A leading bioethicist from Queen Mary University of London will engage with stakeholder groups and patients affected by foetal growth restriction to evaluate the ethical and social acceptability of the proposed EVERREST trial.

For the trial, the consortium includes some of the leading foetal medicine centres and academic health science centres in Sweden (Lund University), Germany (University Medical Center Hamburg-Eppendorf), Spain (Hospital Clinic Barcelona and IDIBAPS) and the UK (UCL and UCLH) with strong backgrounds in the management of pregnancies affected by severe early onset foetal growth restriction.

Women from these centres who present with an affected pregnancy in mid-gestation will be invited to participate in the trial, and the safety and efficacy of the intervention will be studied. The consortium will be managed by Euram, a leading UK based research application and management company.

Dr Anna David, Reader/Associate Professor at UCL Institute for Women's Health and the coordinator of the EVERREST consortium said: "This award will enable the development of a highly innovative new therapy in the field of obstetrics, a specialty in which there is currently a lack of investment in new treatments. If successful, this would be the first evidence based therapy for foetal growth restriction and could save thousands of lives."

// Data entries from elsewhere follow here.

(** * Simon memory game (simon.ino): a shallow embedding and its properties

    The sketch is a single-threaded control loop over a handful of global
    variables.  The globals become one record, [State]; every sketch function
    becomes a computation in a small state-and-output monad [M] that threads
    the globals, logs what is sent to the pins, the buzzer, the serial port
    and the EEPROM, and can end in one of two abnormal ways: an array indexed
    outside its bounds, or a loop that never ends. *)

From Stdlib Require Import ZArith Lia Bool String.
From stdpp Require Import base list.

Open Scope Z_scope.

(** ** Constants of the sketch *)

Definition RED_LED : Z := 2.
Definition GREEN_LED : Z := 3.
Definition BLUE_LED : Z := 4.
Definition YELLOW_LED : Z := 5.
Definition RED_BTN : Z := 6.
Definition GREEN_BTN : Z := 7.
Definition BLUE_BTN : Z := 8.
Definition YELLOW_BTN : Z := 9.
Definition BUZZER : Z := 10.

Definition EEPROM_HIGH_SCORE : Z := 0.

Definition MAX_LEVEL : Z := 100.
Definition INITIAL_SPEED : Z := 1000.
Definition SPEED_DECREASE : Z := 50.
Definition MIN_SPEED : Z := 250.

Definition debounceDelay : Z := 50.

Definition ledPins : list Z := [RED_LED; GREEN_LED; BLUE_LED; YELLOW_LED].
Definition buttonPins : list Z := [RED_BTN; GREEN_BTN; BLUE_BTN; YELLOW_BTN].
Definition tones : list Z := [440; 554; 659; 880].

(** ** Machine data *)

(** A digital level, as [digitalRead] returns it and [digitalWrite] takes it. *)
Inductive Level : Type := LOW | HIGH.

Definition Level_eqb (a b : Level) : bool :=
  match a, b with
  | LOW, LOW | HIGH, HIGH => true
  | _, _ => false
  end.

Inductive PinMode : Type := OUTPUT | INPUT_PULLUP.

(** [byte] and [unsigned long] arithmetic wraps around. *)
Definition byte (x : Z) : Z := x mod 256.
Definition ulong (x : Z) : Z := x mod 2 ^ 32.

Foetal growth restriction affects approximately 60,000 babies per year in Europe and the USA. Many of these premature, very small babies stay in hospital for months after birth, which is stressful for parents and very costly for the NHS (neonatal intensive care costs approximately £1,000 per day). Potential benefits from the research could include reduced stillbirths and neonatal deaths, and improved outcome in pregnancies affected by severe early onset foetal growth restriction.

This project is partially funded by the European Commission under the 7th Framework Programme.

Dr David is currently funded by the National Institute for Health Research (NIHR) Biomedical Research Centre at UCLH/UCL.

*EVERREST stands for: Does vascular endothelial growth factor gene therapy safely improve outcome in severe early-onset foetal growth restriction?